Hello,
I’m working on an efficient way to represent user activity within an organization for sales analytics (emphasis on efficient). All sales want is the ability to see if a specific user in an org was doing a specific action on a given day and the percentage of users performing some action.
I was thinking of representing the information using a bit-vector where each user is a specific bit position. For example:
1> add_activity = fn(id, activity) -> Bitwise.bor(activity, Bitwise.bsl(1, id)) end
#Function<41.105768164/2 in :erl_eval.expr/6>
2> activity = add_activity.(10, 0)
1024
3> activity = add_activity.(17, activity)
132096
4> Integer.to_string(activity, 2)
"100000010000000000"
5> user_active? = fn(id, activity) -> Bitwise.bor(Bitwise.bsl(1, id), activity) == activity end
#Function<41.105768164/2 in :erl_eval.expr/6>
6> user_active?.(10, activity)
true
7> user_active?.(18, activity)
false
Big numbers for sure, but also pretty efficient.
Now I’d like to save this data, where a schema may look like:
schema "user_activity_metrics" do
field :entity_id, Types.UUID, primary_key: true, default: Types.UUID.null()

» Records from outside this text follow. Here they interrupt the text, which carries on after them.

(** What a text means among the buttons of a menu: a number of one or two digits means the
    button at that place; the whole text of a button that only it has means that button; and
    what is not a place is never decided by the order of the buttons: the same button is meant
    however they are arranged, so that no first of several is guessed.  Whatever is meant is a
    button of the menu. *)
Theorem button_not_guessed (input : text) (buttons : list MenuButton) :
  (forall k, (1 <= k <= 99)%nat -> normalizeMenuText input = text_of_N (N.of_nat k) -> findMenuButton input buttons = buttons !! pred k) /\
  (forall b, normalizeMenuText input = normalizeMenuText (mb_text b) -> normalizeMenuText input <> [] ->
     optionPosition (normalizeMenuText input) (length buttons) = None ->
     List.filter (fun b' => bool_decide (normalizeMenuText (mb_text b') = normalizeMenuText (mb_text b))) buttons = [b] ->
     findMenuButton input buttons = Some b) /\
  (forall buttons', optionPosition (normalizeMenuText input) (length buttons) = None -> buttons ≡ₚ buttons' ->
     findMenuButton input buttons' = findMenuButton input buttons) /\
  (forall b, findMenuButton input buttons = Some b -> b ∈ buttons).
Proof.
  unfold findMenuButton. set (t := normalizeMenuText input). cbv zeta. split; [|split; [|split]].
  - intros k Hk Ht. rewrite Ht, number_position by done.
    destruct (text_of_N (N.of_nat k)) eqn:E; [|done]. exfalso.
    pose proof (number_position k 0 Hk) as Hp. rewrite E in Hp. done.
  - intros b Ht Hne Hp Hf. rewrite Hp, Ht, Hf. destruct (normalizeMenuText (mb_text b)) eqn:E; [congruence|done].
  - intros buttons' Hp Hperm. destruct (is_empty t); [done|]. rewrite <- (Permutation_length Hperm), Hp.
    pose proof (filter_perm (fun b => bool_decide (normalizeMenuText (mb_text b) = t)) _ _ Hperm) as Hf.
    pose proof (the_one_perm _ _ Hf) as Ho.
    destruct (List.filter _ buttons) as [|x l] eqn:E1.
    + apply Permutation_nil_l in Hf as <-. by rewrite (phrase_perm t _ _ Hperm).
    + destruct (List.filter _ buttons') as [|x' l'] eqn:E2; [by apply Permutation_nil_r in Hf|]. done.
  - intros b. destruct (is_empty t); [done|]. destruct (optionPosition _ _); [apply list_elem_of_lookup_2|].
    destruct (List.filter _ buttons) as [|x l] eqn:E1; [apply phrase_elem|].
    rewrite <- E1. apply the_one_filter.
Qed.

End Meant.

Definition sample_buttons : list MenuButton :=
  [mkButton (js "💰 قیمت دلار و طلا") (js "a") None; mkButton (js "⛽ جایگاه ۱") (js "b") None; mkButton (js "⛽ جایگاه ۲") (js "c") None].

Lemma button_not_guessed_witness :
  findMenuButton (js "۲") sample_buttons = sample_buttons !! 1%nat
  /\ findMenuButton (js "قیمت دلار و طلا") sample_buttons = sample_buttons !! 0%nat
  /\ findMenuButton (js "قیمت طلا رو نشون بده") (reverse sample_buttons) = findMenuButton (js "قیمت طلا رو نشون بده") sample_buttons
  /\ findMenuButton (js "قیمت طلا رو نشون بده") sample_buttons = sample_buttons !! 0%nat
  /\ findMenuButton (js "جایگاه") sample_buttons = None /\ namesSeveralButtons (js "جایگاه") sample_buttons = true.
Proof.
  split; [refine (proj1 (button_not_guessed (js "۲") sample_buttons) 2%nat _ _); [lia | vm_compute; reflexivity]|].
  split; [refine (proj1 (proj2 (button_not_guessed (js "قیمت دلار و طلا") sample_buttons)) (mkButton (js "💰 قیمت دلار و طلا") (js "a") None) _ _ _ _);
          vm_compute; first [reflexivity | discriminate]|].
  split; [refine (proj1 (proj2 (proj2 (button_not_guessed (js "قیمت طلا رو نشون بده") sample_buttons))) (reverse sample_buttons) _ _);
          [vm_compute; reflexivity | symmetry; apply reverse_Permutation]|].
  repeat split; vm_compute; reflexivity.
Defined.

field :activity_date, :date, primary_key: true
field :uploads, ## Type???
field :downloads, ## Type???
field :emails, ## Type???
end
I’d love your input on how to represent bit-vectors Type
in Postgres that is Ecto
friendly and efficient. Efficient meaning in terms of space, but also being able to make simple queries. I know Postgresql supports types bit
and bit varying
, but last time I looked you couldn’t do bitwise searching if it was larger than a word IRC.
I could use {:array, :boolean}
, but not too sure on space.
Suggestions welcome